(** C5, as the code has it.  In a card whose catalog is read and is not
    empty, with free-only set, the model buttons are the catalog entries
    whose lower-cased id contains [free] (every entry that ends in
    [:free] among them), narrowed to those that contain the search text
    when there is one, in catalog order; when no entry contains [free] no
    button is shown.  Ticking or clearing the box never changes the model
    in force: nothing falls back to the provider's default model. *)
Theorem C5_free_only_candidates (p : Provider.t) (w : World) (catalog : list string) :
  combinedModels p w = Ok catalog ->
  catalog <> [] ->
  getOption (settings w) (Provider.name p) free_only = true ->
  exists buttons : list (string * bool),
    model_area p w = Ok (model_buttons buttons) /\
    fst <$> buttons `sublist_of` catalog /\
    (forall m, m ∈ fst <$> buttons <->
               m ∈ catalog /\
               Js.includes (Js.toLowerCase m) "free" = true /\
               (modelSearch (panel w) = EmptyString \/
                Js.includes (Js.toLowerCase m)
                  (Js.toLowerCase (modelSearch (panel w))) = true)) /\
    (forall m, m ∈ catalog -> Js.endsWith (Js.toLowerCase m) ":free" = true ->
               modelSearch (panel w) = EmptyString -> m ∈ fst <$> buttons) /\
    ((forall m, m ∈ catalog -> Js.includes (Js.toLowerCase m) "free" = false) ->
     buttons = []) /\
    (forall checked : bool,
       ChatSettings.model (settings (step w (change_free_only p checked))) =
       ChatSettings.model (settings w)).
Proof.
  intros Hc Hne Hf.
  set (by_tier := filter (fun m => Is_true (free_tier m)) catalog).
  set (shown := if Js.truthy_string (modelSearch (panel w))
                then filter (fun m => Is_true (Js.includes (Js.toLowerCase m)
                                                 (Js.toLowerCase (modelSearch (panel w)))))
                       by_tier
                else by_tier).
  exists ((fun m => (m, bool_decide (current_model p w = m))) <$> shown).
  assert (Hin : forall m, m ∈ shown <->
                  m ∈ catalog /\
                  Js.includes (Js.toLowerCase m) "free" = true /\
                  (modelSearch (panel w) = EmptyString \/
                   Js.includes (Js.toLowerCase m)
                     (Js.toLowerCase (modelSearch (panel w))) = true)).
  { intros m. subst shown by_tier.
    destruct (Js.truthy_string (modelSearch (panel w))) eqn:Es.
    - rewrite !list_elem_of_filter, free_tier_includes, !Is_true_true.
      split; [intros (H1 & H2 & H3); auto|].
      intros (H1 & H2 & [H3|H3]); [|auto].
      rewrite H3 in Es. discriminate.
    - rewrite list_elem_of_filter, free_tier_includes, Is_true_true.
      apply truthy_string_false in Es. split; [intros (H1 & H2); auto|].
      intros (H1 & H2 & _); auto. }
  rewrite fst_marked.
  split; [|split; [|split; [exact Hin|split; [|split]]]].
  - unfold model_area, mbind, result_bind. rewrite Hc, Hf.
    destruct catalog; [contradiction|]. reflexivity.
  - subst shown by_tier. destruct (Js.truthy_string _);
      repeat (etransitivity; [apply sublist_filter|]); reflexivity.
  - intros m Hm He Hs. apply Hin. split; [exact Hm|].
    split; [apply suffix_free_includes, He|left; exact Hs].
  - intros Hnone.
    assert (E : shown = []).
    { destruct shown as [|m rest]; [reflexivity|]. exfalso.
      destruct (proj1 (Hin m)) as (Hm & Hi & _); [left|].
      rewrite (Hnone m Hm) in Hi. discriminate. }
    rewrite E. reflexivity.
  - intros checked. apply free_only_keeps_model.
Qed.

Lemma C5_free_only_candidates_witness :
  exists buttons : list (string * bool),
    model_area (Wire.openrouter ["a:free"; "b"; "c:free"])
      (step (Wire.with_options (ProviderOptions.mk (Some true) None))
         (click_card (Wire.openrouter ["a:free"; "b"; "c:free"])))
    = Ok (model_buttons buttons) /\
    fst <$> buttons `sublist_of` ["a:free"; "b"; "c:free"].
Proof.
  destruct (C5_free_only_candidates (Wire.openrouter ["a:free"; "b"; "c:free"])
              (step (Wire.with_options (ProviderOptions.mk (Some true) None))
                 (click_card (Wire.openrouter ["a:free"; "b"; "c:free"])))
              ["a:free"; "b"; "c:free"]) as (buttons & H1 & H2 & _).
  - vm_compute. reflexivity.
  - discriminate.
  - vm_compute. reflexivity.
  - exists buttons. split; assumption.
Defined.

(** The catalog of the claim, on the page: the card has been clicked, so
    it is the selected and expanded one, free-only is set, and the buttons
    are [a:free] and [c:free]. *)
Example free_only_on_the_page :
  model_area (Wire.openrouter ["a:free"; "b"; "c:free"])
    (step (Wire.with_options (ProviderOptions.mk (Some true) None))
       (click_card (Wire.openrouter ["a:free"; "b"; "c:free"])))
  = Ok (model_buttons [("a:free", false); ("c:free", false)]).
Proof. vm_compute. reflexivity. Qed.

(** C5 as stated fails on the fallback.  On a fresh panel the card of a
    provider whose catalog is the one model [b] is clicked, the model [b]
    is clicked, and free-only is ticked, each on a page that shows the
    control.  The card is then the selected and expanded one, free-only is
    set and no catalog entry is free-tier: no button is shown, and the
    model in force is still [b], which is neither free-tier nor the
    provider's default model. *)
Lemma C5_counterexample :
  let provider := Wire.openrouter ["b"] in
  let page :=
    foldl step (Wire.with_options (ProviderOptions.mk None None))
      [click_card provider; click_model provider "b"; change_free_only provider true] in
  rendered (Wire.with_options (ProviderOptions.mk None None)) (click_card provider) = true
  /\ rendered
       (foldl step (Wire.with_options (ProviderOptions.mk None None)) [click_card provider])
       (click_model provider "b") = true
  /\ rendered
       (foldl step (Wire.with_options (ProviderOptions.mk None None))
          [click_card provider; click_model provider "b"])
       (change_free_only provider true) = true
  /\ isSelected page provider = true
  /\ isExpanded page provider = true
  /\ getOption (settings page) "openrouter" free_only = true
  /\ combinedModels provider page = Ok ["b"]
  /\ free_tier "b" = false
  /\ model_area provider page = Ok (model_buttons [])
  /\ ChatSettings.model (settings page) = "b"
  /\ Provider.default_model provider = "google/gemini-2.0-flash-exp:free".
Proof. vm_compute. repeat split. Qed.

End ResolverClaims.

(** ** Auto-choose *)

Section AutoChooseClaims.

Import SettingsPanel.
(** * mirai-js v3: the Bot facade (src/Bot/Bot.ts)

    A shallow embedding of [Bot.create] and of the [BotImpl] class: the
    version gate, the construction-time version check, the bridge from the
    service's event streams to the internal emitter, the registration of
    processing chains and error handlers, and [sendMessage].

    JavaScript effects are made explicit.  Every call that leaves the facade
    (the service factory, the service, the console, a listener of the
    emitter) is appended to a trace of [Effect]s; a synchronous call ends in
    a [Completion] (normal or throw), an [async] call in a settled
    [Promise]. *)

From Stdlib Require Import ZArith String Ascii List Lia.
From stdpp Require Import base option list strings gmap.

Local Open Scope Z_scope.

(** ** JavaScript values the facade handles *)

Module Js.

(** An instance of the built-in [Error] class. *)
Record Error := { name : string; message : string }.

(** [new Error(msg)] *)
Definition new_Error (msg : string) : Error :=
  {| name := "Error"; message := msg |}.

(** [Error.prototype.toString], as a template literal applies it. *)
Definition Error_toString (e : Error) : string :=
  if String.eqb (name e) "" then message e
  else if String.eqb (message e) "" then name e
  else name e +:+ ": " +:+ message e.

(** [`${v}`] for a value that is a string or [undefined]. *)
Definition template (v : option string) : string :=
  match v with
  | Some s => s
  | None => "undefined"
  end.

(** [a ?? b] *)
Definition nullish {A} (a : option A) (b : A) : A :=
  match a with
  | Some x => x
  | None => b
  end.

(** [s.split('.')]: the pieces between the dots, never an empty array. *)
Fixpoint split_dot (s : string) : list string :=
  match s with
  | EmptyString => [EmptyString]
  | String c rest =>
      if Ascii.eqb c "."%char then EmptyString :: split_dot rest
      else match split_dot rest with
           | piece :: pieces => String c piece :: pieces
           | [] => [String c EmptyString]
           end
  end.

(** [xs.slice(0, n)] *)
Definition slice0 {A} (n : nat) (xs : list A) : list A := take n xs.
(** X1: on a non-empty string of ASCII digits [parseInt64] returns the
    number the string denotes, reduced to 64 bits two's complement: the
    number itself when it is below 2^63, a wrapped value beyond.  So the
    record's field 18446744073709551615 parses to -1. *)
Theorem X1_parseInt64_decimal (d : list byte) :
  d <> [] -> all_digits d ->
  proc_linux.parseInt64 d = Int64.wrap (decimal_value d) /\
  (decimal_value d <= Int64.max_int ->
   proc_linux.parseInt64 d = decimal_value d /\ 0 <= decimal_value d).
Proof.
  intros Hne Hd.
  pose proof (parseInt64_wraps_decimal d Hne Hd) as E.
  split; [exact E|]. intros Hmax.
  pose proof (decimal_from_bounds d Hd 0 ltac:(lia)) as B.
  fold (decimal_value d) in B.
  split; [|lia]. rewrite E. apply wrap_in_range.
  unfold Int64.in_range, Int64.min_int. lia.
Qed.

Lemma X1_witness :
  proc_linux.parseInt64 (bytes_of_string "2000000") = 2000000 /\
  proc_linux.parseInt64 (bytes_of_string "18446744073709551615") = -1.
Proof.
  split.
  - assert (D : all_digits (bytes_of_string "2000000")) by digits.
    destruct (X1_parseInt64_decimal (bytes_of_string "2000000")
                ltac:(discriminate) D) as [_ H].
    destruct H as [H _]; [vm_compute; discriminate|exact H].
  - assert (D : all_digits (bytes_of_string "18446744073709551615"))
      by digits.
    destruct (X1_parseInt64_decimal (bytes_of_string "18446744073709551615")
                ltac:(discriminate) D) as [H _].
    exact H.
Defined.
(** * form-filler: the PDF layout, table flow, text fitting and file naming
      of [src/pdf/acknowledgment_pdf.py] and [src/pdf/transfer_pdf.py]

    The two generators are embedded as pure functions.  Canvas calls become a
    list of drawing commands, the cursor [y] is passed explicitly, Python
    dicts are finite maps with string keys, and the output directory is a
    finite set of existing paths.  Lengths are Python floats in the source;
    here they are exact rationals. *)

From Stdlib Require Import QArith Qround Lqa.
From Stdlib Require Import Ascii DecimalString DecimalNat.
From stdpp Require Import base list strings gmap.

Local Open Scope Q_scope.
Local Open Scope stdpp_scope.

(** ** Python strings *)

Module Py.

(** [len(s)] *)
Definition len (s : string) : nat := String.length s.

(** [bool(s)]: a string is truthy when it is not empty. *)
Definition truthy (s : string) : bool :=
  match s with EmptyString => false | String _ _ => true end.

(** [a or b] on strings. *)
Definition or_else (a b : string) : string := if truthy a then a else b.

(** [s[:n]] for [n >= 0]. *)
Fixpoint take (n : nat) (s : string) : string :=
  match n, s with
  | S n', String c s' => String c (take n' s')
  | _, _ => EmptyString
  end.

(** [s[n:]] for [n >= 0]. *)
Fixpoint drop (n : nat) (s : string) : string :=
  match n, s with
  | S n', String _ s' => drop n' s'
  | _, _ => s
  end.
Lemma elem_of_targets_from a b (edges : list (BlockId * BlockId)) :
  b ∈ targets_from a edges <-> (a, b) ∈ edges.
Proof.
  unfold targets_from. rewrite list_elem_of_fmap. split.
  - intros ([x y] & -> & H). apply list_elem_of_filter in H as [Hx H].
    simpl in *. subst. exact H.
  - intros H. exists (a, b). split; [reflexivity |].
    apply list_elem_of_filter. split; [reflexivity | exact H].
Qed.

Lemma elem_of_sources_to a b (edges : list (BlockId * BlockId)) :
  a ∈ sources_to b edges <-> (a, b) ∈ edges.
Proof.
  unfold sources_to. rewrite list_elem_of_fmap. split.
  - intros ([x y] & -> & H). apply list_elem_of_filter in H as [Hx H].
    simpl in *. subst. exact H.
  - intros H. exists (a, b). split; [reflexivity |].
    apply list_elem_of_filter. split; [reflexivity | exact H].
Qed.

Lemma cfg_closed_of bl :
  DFS.cfg_closed bl <->
  forall c y, y ∈ succ_of bl c \/ y ∈ pred_of bl c -> y < List.length (blocks bl).
Proof.
  unfold DFS.cfg_closed, succ_of, pred_of. split.
  - intros H c y Hy. destruct (blocks bl !! c) as [b |] eqn:Hb; simpl in Hy.
    + apply (H c b Hb y Hy).
    + destruct Hy as [Hy | Hy]; inversion Hy.
  - intros H i b Hb y Hy. apply (H i). rewrite Hb. exact Hy.
Qed.
(** The running best over a list of candidates. *)
Definition keep_best (best : option string * Q) (c : string * Q) : option string * Q :=
  if Qltb (snd best) (snd c) then (Some (fst c), snd c) else best.

End MatcherSpec.

(** ** Sample catalog and requests

    A small database in the shape [_create_drug_database] builds, used to
    run the extractor on concrete requests. *)
Module Examples.
Import Py Extractor.

Local Open Scope string_scope.

Definition insulin_row (units : Z) : DrugData :=
  {| Max_Total_Sprays := None; Package_Size_Value := None;
     Example_Days_Supply_Scenarios := [];
     Retail_Puffs_per_Package := None; Discard_After_Opening_Days := None;
     Total_Units_per_Package := Some units; Beyond_Use_Date_Days := Some 28%Z;
     Expiration_After_Opening_Days := None; Package_Count := None |}.

Definition nasal_row (sprays : Z) : DrugData :=
  {| Max_Total_Sprays := Some sprays; Package_Size_Value := Some 15%Q;
     Example_Days_Supply_Scenarios := [];
     Retail_Puffs_per_Package := None; Discard_After_Opening_Days := None;
     Total_Units_per_Package := None; Beyond_Use_Date_Days := None;
     Expiration_After_Opening_Days := None; Package_Count := None |}.

Definition oral_row (puffs discard : Z) : DrugData :=
  {| Max_Total_Sprays := None; Package_Size_Value := None;
     Example_Days_Supply_Scenarios := [];
     Retail_Puffs_per_Package := Some puffs;
     Discard_After_Opening_Days := Some discard;
     Total_Units_per_Package := None; Beyond_Use_Date_Days := None;
     Expiration_After_Opening_Days := None; Package_Count := None |}.

Definition catalog : Extractor :=
  {| drug_database :=
       [ ("humalog", (INSULIN, insulin_row 300));
         ("admelog", (INSULIN, insulin_row 0));
         ("zavzpret", (NASAL_INHALER, nasal_row 6));
         ("flonase", (NASAL_INHALER, nasal_row 120));
         ("alvesco", (ORAL_INHALER, oral_row 60 30));
         ("qvar", (ORAL_INHALER, oral_row 120 20));
         ("breo ellipta", (ORAL_INHALER, oral_row 30 42));
         ("humira", (BIOLOGIC_INJECTABLE, no_data));
         ("enoxaparin", (NONBIOLOGIC_INJECTABLE, no_data)) ];
     eyedrop_guidelines := [];
     eyedrop_beyond_use := [];
     ftu_dosing := [] |}.

Definition request (name : string) (q : Quantity) (directions : string)
  : PrescriptionInput :=
  {| drug_name := name; quantity := q; sig_directions := directions |}.

End Examples.

(** ** Building the drug database

    [_create_drug_database] fills a dictionary from the catalogs loaded by
    the constructor.  A catalog is the list of its rows ([iterrows], empty
    for an empty frame); a row gives the text [str(row[column])] of the
    name cell and the dictionary [row.to_dict()] the calculators read.  A
    second name cell is [None] when [pd.notna] rejects it. *)
Module Catalog.
Import Py Extractor.

Local Open Scope string_scope.

(** A row of the nasal catalog. *)
Record NasalRow : Type := {
  Drug_Name : string;
  nasal_dict : DrugData
}.

(** A row of the oral inhaler catalog. *)
Record OralRow : Type := {
  Brand_Name : string;
  oral_dict : DrugData
}.

(** A row of the insulin, biologic, non-biologic or diabetic catalog.
    [Generic_Name] is the cell [Proper_Name], and [Analog_Name] in the
    diabetic catalog. *)
Record ProductRow : Type := {
  Proprietary_Name : string;
  Generic_Name : option string;
  product_dict : DrugData
}.

(** The catalogs [_create_drug_database] reads from [self]. *)
Record DataFiles : Type := {
  nasal_inhalers : list NasalRow;
  oral_inhalers : list OralRow;
  insulin_products : list ProductRow;
  biologic_injectables : list ProductRow;
  nonbiologic_injectables : list ProductRow;
  diabetic_injectables : list ProductRow
}.

Definition Database : Type := list (string * (MedicationType * DrugData)).

(** [d[key] = value]: an existing key keeps its place, a new key is added
    at the end. *)
Fixpoint set_item {A : Type} (key : string) (value : A) (d : list (string * A))
  : list (string * A) :=
  match d with
  | [] => [(key, value)]
  | (k, v) :: rest =>
      if String.eqb key k then (k, value) :: rest
      else (k, v) :: set_item key value rest
  end.

(** One iteration of the loop over the nasal catalog. *)
Definition add_nasal (database : Database) (row : NasalRow) : Database :=
  let drug_name := strip (lower (Drug_Name row)) in
  let value := (NASAL_INHALER, nasal_dict row) in
  let database := set_item drug_name value database in
  if contains "fluticasone propionate" drug_name then set_item "flonase" value database
  else if contains "mometasone furoate" drug_name then set_item "nasonex" value database
  else if contains "triamcinolone acetonide" drug_name
  then set_item "nasacort" value database
  else if contains "azelastine" drug_name
  then set_item "astepro" value (set_item "astelin" value database)
  else database.

(** One iteration of the loop over the oral inhaler catalog. *)
Definition add_oral (database : Database) (row : OralRow) : Database :=
  let drug_name := strip (lower (Brand_Name row)) in
  let value := (ORAL_INHALER, oral_dict row) in
  let database := set_item drug_name value database in
  if contains "albuterol hfa" drug_name
  then set_item "proventil" value
         (set_item "proair" value (set_item "albuterol" value database))
  else if contains "symbicort hfa" drug_name
  then set_item "symbicort hfa budesonide" value (set_item "symbicort" value database)
  else if contains "ventolin" drug_name then set_item "albuterol" value database
  else database.

(** One iteration of the loops over the insulin, biologic, non-biologic
    and diabetic catalogs, which differ in the type they store. *)
Definition add_product (ty : MedicationType) (database : Database) (row : ProductRow)
  : Database :=
  let proprietary_name := strip (lower (Proprietary_Name row)) in
  let value := (ty, product_dict row) in
  let database := set_item proprietary_name value database in
  match Generic_Name row with
  | Some cell =>
      match strip cell with
      | EmptyString => database
      | _ =>
          let proper_name := strip (lower cell) in
          if String.eqb proper_name proprietary_name then database
          else set_item proper_name value database
      end
  | None => database
  end.

Definition _create_drug_database (self : DataFiles) : Database :=
  let database := [] in
  let database := fold_left add_nasal (nasal_inhalers self) database in
  let database := fold_left add_oral (oral_inhalers self) database in
  let database := fold_left (add_product INSULIN) (insulin_products self) database in
  let database :=
    fold_left (add_product BIOLOGIC_INJECTABLE) (biologic_injectables self) database in
  let database :=
    fold_left (add_product NONBIOLOGIC_INJECTABLE) (nonbiologic_injectables self) database in
  fold_left (add_product DIABETIC_INJECTABLE) (diabetic_injectables self) database.

(** The extractor [__init__] leaves: the database built from the catalogs,
    beside the tables of the eyedrop and topical calculators. *)
Definition PrescriptionDataExtractor (files : DataFiles)
  (guidelines : list EyedropGuideline) (beyond_use : list (string * Z))
  (ftu : list FtuRow) : Extractor :=
  {| drug_database := _create_drug_database files;
     eyedrop_guidelines := guidelines;
     eyedrop_beyond_use := beyond_use;
     ftu_dosing := ftu |}.

(** A string that does not start with a blank, as [lstrip] leaves it. *)
Definition clean_head (s : string) : Prop :=
  match s with
  | EmptyString => True
  | String c _ => isspace c = false
  end.

(** The keys one nasal row is stored under: its name and the brand
    aliases. *)
Definition nasal_keys (row : NasalRow) : list string :=
  let drug_name := strip (lower (Drug_Name row)) in
  drug_name ::
  (if contains "fluticasone propionate" drug_name then ["flonase"]
   else if contains "mometasone furoate" drug_name then ["nasonex"]
   else if contains "triamcinolone acetonide" drug_name then ["nasacort"]
   else if contains "azelastine" drug_name then ["astelin"; "astepro"]
   else []).

(** The keys one oral row is stored under. *)
Definition oral_keys (row : OralRow) : list string :=
  let drug_name := strip (lower (Brand_Name row)) in
  drug_name ::
  (if contains "albuterol hfa" drug_name then ["albuterol"; "proair"; "proventil"]
   else if contains "symbicort hfa" drug_name
   then ["symbicort"; "symbicort hfa budesonide"]
   else if contains "ventolin" drug_name then ["albuterol"]
   else []).

(** The keys one product row is stored under: the proprietary name, and
    the generic name when it is present, not blank and different. *)
Definition product_keys (row : ProductRow) : list string :=
  let proprietary_name := strip (lower (Proprietary_Name row)) in
  proprietary_name ::
  match Generic_Name row with
  | Some cell =>
      match strip cell with
      | EmptyString => []
      | _ =>
          let proper_name := strip (lower cell) in
          if String.eqb proper_name proprietary_name then [] else [proper_name]
      end
  | None => []
  end.
(** * proxysql_cfgcheck: tokenizer, parser, config view, built-in rules
    and the check command

    A shallow embedding of [proxysql_cfgcheck/config_parser.py],
    [config_model.py], [rules/base.py], [rules/builtin.py],
    [config_loader.py] and [cli.py], followed by the properties established
    about them.

    Conventions of the embedding.
    - Python [str] is Rocq [string]; the text is 7-bit ASCII, and a character
      code of 128 or more belongs to no character class below.  Where a
      statement depends on it, it says so with [isascii].
    - Python [int] is [Z]; [float] is the kernel's binary64 [float].
    - A Python exception is a value of [exn]; a generator is the list of what
      it yielded together with the exception that ended it, if any.
    - [int(str)] has CPython's default limit of 4300 digits; the program
      never changes it.  CPython's recursion limit is not part of the
      model; where a statement depends on it, it bounds the nesting of the
      text with [shallow]. *)

From Stdlib Require Import ZArith String Ascii List Bool Lia.
From Stdlib Require Import Floats.PrimFloat Floats.SpecFloat Floats.FloatOps.
From stdpp Require Import gmap.
Import ListNotations.

#[local] Set Warnings "-register-all".

Local Open Scope string_scope.
Local Open Scope Z_scope.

---------------

Please return every line from the material above where the string "mometasone" occurs.

Your solution —
  else if contains "mometasone furoate" drug_name then set_item "nasonex" value database
   else if contains "mometasone furoate" drug_name then ["nasonex"]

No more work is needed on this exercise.